The chemiluminescence of luminol, which produces light rather than heat when it reacts with an oxidizing agent, has become a valuable tool in crime scene investigations.
Although many chemical reactions release heat as a by-product, some reactions release light energy instead. This process is called chemiluminescence.
Luminol is one such molecule that can undergo chemiluminescence. The luminol process is often known as the firefly reaction because it emits a bright blue glow for about thirty seconds before the reaction goes to completion. This molecule was first synthesized in Germany in 1902, but it gained the name luminol in the 1920s.
Unexpectedly, the chemiluminescence of luminol has found an important practical application in the area of forensic science. Luminol can react with the iron in hemoglobin to produce its firefly glow, so luminol can be used to detect the presence of blood at a crime scene even if the residue is very small or if there has been an effort to clean up the trace evidence. It also works not only on smooth surfaces, but also on carpets, upholstery, and painted surfaces. Luminol was first used at a crime scene in Germany in 1937.

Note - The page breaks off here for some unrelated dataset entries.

(** X24.  A first chunk that leaves the buffer shorter than a header, on
    a connection ready for reading and writing, makes
    [service_connection] raise [struct.error]: the bytes stay in the
    buffer, the socket stays registered and open, and the mailbox is
    untouched. *)
Theorem service_connection_short_chunk (mask : Z) (q : Queue)
    (peer : string) (sent_before : list bytes) (buffered chunk : bytes)
    (more : list bytes) :
  truthy (Z.land mask EVENT_READ) = true ->
  truthy (Z.land mask EVENT_WRITE) = true ->
  chunk <> [] ->
  (List.length (buffered ++ chunk) < 12)%nat ->
  service_connection this_ip mask
    {| mailbox := q;
       conn := {| conn_sock := {| peername := Some peer; closed := false;
                                  sent := sent_before;
                                  inbox := chunk :: more |};
                  outb := buffered; registered := true |} |}
  = (Failed (Lib StructError),
     {| mailbox := q;
        conn := {| conn_sock := {| peername := Some peer; closed := false;
                                   sent := sent_before; inbox := more |};
                   outb := buffered ++ chunk; registered := true |} |}).
Proof.
  intros Hread Hwrite Hne Hlen.
  set (s := {| peername := Some peer; closed := false;
               sent := sent_before; inbox := more |}).
  assert (Hconn : connected s) by (split; [reflexivity|discriminate]).
  pose proof (handleInteraction_short this_ip (buffered ++ chunk)
                q s Hconn Hlen) as Hrun.
  unfold service_connection. rewrite Hread, Hwrite.
  unfold tbind at 1. rewrite (read_chunk _ _ _ _ _ _ _ Hne).
  unfold tbind at 1. unfold get_outb at 1. cbn [outb conn].
  rewrite (nonempty_app_r _ _ Hne).
  unfold tbind at 1. unfold on_world at 1.
  cbn [mailbox conn conn_sock outb registered]. fold s. rewrite Hrun.
  reflexivity.
Qed.

(** X25.  When the peer has closed and its bytes are still in the buffer
    (they came while the socket was not reported writable), servicing
    the connection for reading and writing unregisters and closes the
    socket first and then calls [handleInteraction] on the closed socket,
    which raises [OSError]: the buffered message is never handled and the
    mailbox is as it was. *)
Theorem service_connection_closed_with_buffer (mask : Z) (q : Queue)
    (peer : string) (sent_before : list bytes) (buffered : bytes) :
  truthy (Z.land mask EVENT_READ) = true ->
  truthy (Z.land mask EVENT_WRITE) = true ->
  buffered <> [] ->
  service_connection this_ip mask
    {| mailbox := q;
       conn := {| conn_sock := {| peername := Some peer; closed := false;
                                  sent := sent_before; inbox := [] |};
                  outb := buffered; registered := true |} |}
  = (Failed (Lib OSError),
     {| mailbox := q;
        conn := {| conn_sock := {| peername := Some peer; closed := true;
                                   sent := sent_before; inbox := [] |};
                   outb := buffered; registered := false |} |}).
Proof.
  intros Hread Hwrite Hne.
  unfold service_connection. rewrite Hread, Hwrite.
  destruct buffered as [|b buffered]; [contradiction|].
  reflexivity.
Qed.

(** The payload is appended to a header that does not depend on it. *)
Lemma pack_message_payload_app (command : Z) (src dest : addr)
    (payload more message : bytes) :
  pack_message command src dest payload = Ok message ->
  pack_message command src dest (payload ++ more) = Ok (message ++ more).
Proof.
  unfold pack_message.
  destruct (addr_bytes src) as [sb|e|]; cbn [rbind]; try discriminate.
  destruct (addr_bytes dest) as [db|e|]; cbn [rbind]; try discriminate.
  destruct (IPCMessage_pack command sb db) as [header|e|]; cbn [rbind];
    try discriminate.
  intros H. injection H as <-. now rewrite app_assoc.
Qed.

(** X26.  Completeness is inferred, not framed.  When a [SEND] reaches a
    connection ready for reading and writing in two chunks, the first
    holding the header and the part [p1] of the payload, the relay
    stores [(sender, p1)], acknowledges, and closes: the rest of the
    payload is never read, and the sender is told the message went
    through. *)
Theorem service_connection_truncates (mask : Z) (q : Queue)
    (peer sender dest_addr : string) (sent_before : list bytes)
    (p1 p2 first : bytes) (more : list bytes) :
  truthy (Z.land mask EVENT_READ) = true ->
  truthy (Z.land mask EVENT_WRITE) = true ->
  canonical_addr (Some sender) ->
  pack_message SEND (Some sender) (Some dest_addr) p1 = Ok first ->
  pack_message SEND (Some sender) (Some dest_addr) (p1 ++ p2)
  = Ok (first ++ p2)
  /\ exists ack src dest,
       unpack_message ack = Ok (ACK, src, dest, [])
       /\ service_connection this_ip mask
            {| mailbox := q;
               conn := {| conn_sock := {| peername := Some peer;
                                          closed := false;
                                          sent := sent_before;
                                          inbox := first :: p2 :: more |};
                          outb := []; registered := true |} |}
          = (Done tt,
             {| mailbox := q ++ [(Some sender, p1)];
                conn := {| conn_sock := {| peername := Some peer;
                                           closed := true;
                                           sent := sent_before ++ [ack];
                                           inbox := p2 :: more |};
                           outb := first; registered := false |} |}).
Proof.
  intros Hread Hwrite Hsender Hpack.
  split; [exact (pack_message_payload_app _ _ _ _ _ _ Hpack)|].
  set (s := {| peername := Some peer; closed := false;
               sent := sent_before; inbox := p2 :: more |}).
  assert (Hconn : connected s) by (split; [reflexivity|discriminate]).
  destruct (relay_stores this_ip sender dest_addr p1 first
              {| queue := q; sock := s |} Hsender Hconn Hpack)
    as (ack & src & dest & Hrun & Hack).
  exists ack, src, dest. split; [exact Hack|].
  assert (Hne : first <> []).
  { destruct (pack_message_inv _ _ _ _ _ Hpack)
      as (_ & s0 & s1 & s2 & s3 & d0 & d1 & d2 & d3 & ->).
    discriminate. }
  unfold service_connection. rewrite Hread, Hwrite.
  unfold tbind at 1. rewrite (read_chunk _ _ _ _ _ _ _ Hne).
  unfold tbind at 1. unfold get_outb at 1. cbn [outb conn app].
  destruct first as [|b first]; [contradiction|]. cbn [nonempty].
  unfold tbind at 1. unfold on_world at 1.
  cbn [mailbox conn conn_sock outb registered]. fold s. rewrite Hrun.
  reflexivity.
Qed.

(** [service_connection] on the connection a key stands for. *)
Lemma service_key_at (key : nat) (mask : Z) (srv : server) (c : connection) :
  nth_error (conns srv) key = Some c ->
  service_key this_ip key mask srv
  = (fst (service_connection this_ip mask
            {| mailbox := srv_queue srv; conn := c |}),
     {| srv_queue :=
          mailbox (snd (service_connection this_ip mask
                          {| mailbox := srv_queue srv; conn := c |}));
        conns :=
          set_nth key
            (conn (snd (service_connection this_ip mask
                          {| mailbox := srv_queue srv; conn := c |})))
            (conns srv);
        sel_closed := sel_closed srv |}).
Proof.
  intros Hc. unfold service_key. rewrite Hc.
  destruct (service_connection this_ip mask _) as [r st]. reflexivity.
Qed.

In the forensic detection of blood, a solution of luminol and an activator are sprayed around the crime scene. (It must be an interior space or a situation that can be darkened.) Then the lights are turned off to allow the blue light to shine in the darkness. Investigators then take a long-exposure photograph of the scene to record the findings.
Because luminol is so sensitive, it reacts not only with human blood but also with saliva, rust, and animal blood. As a result, it is not a conclusive test for human blood so it is not admissible in court, but luminol remains an important tool in the forensic scientist’s toolbox.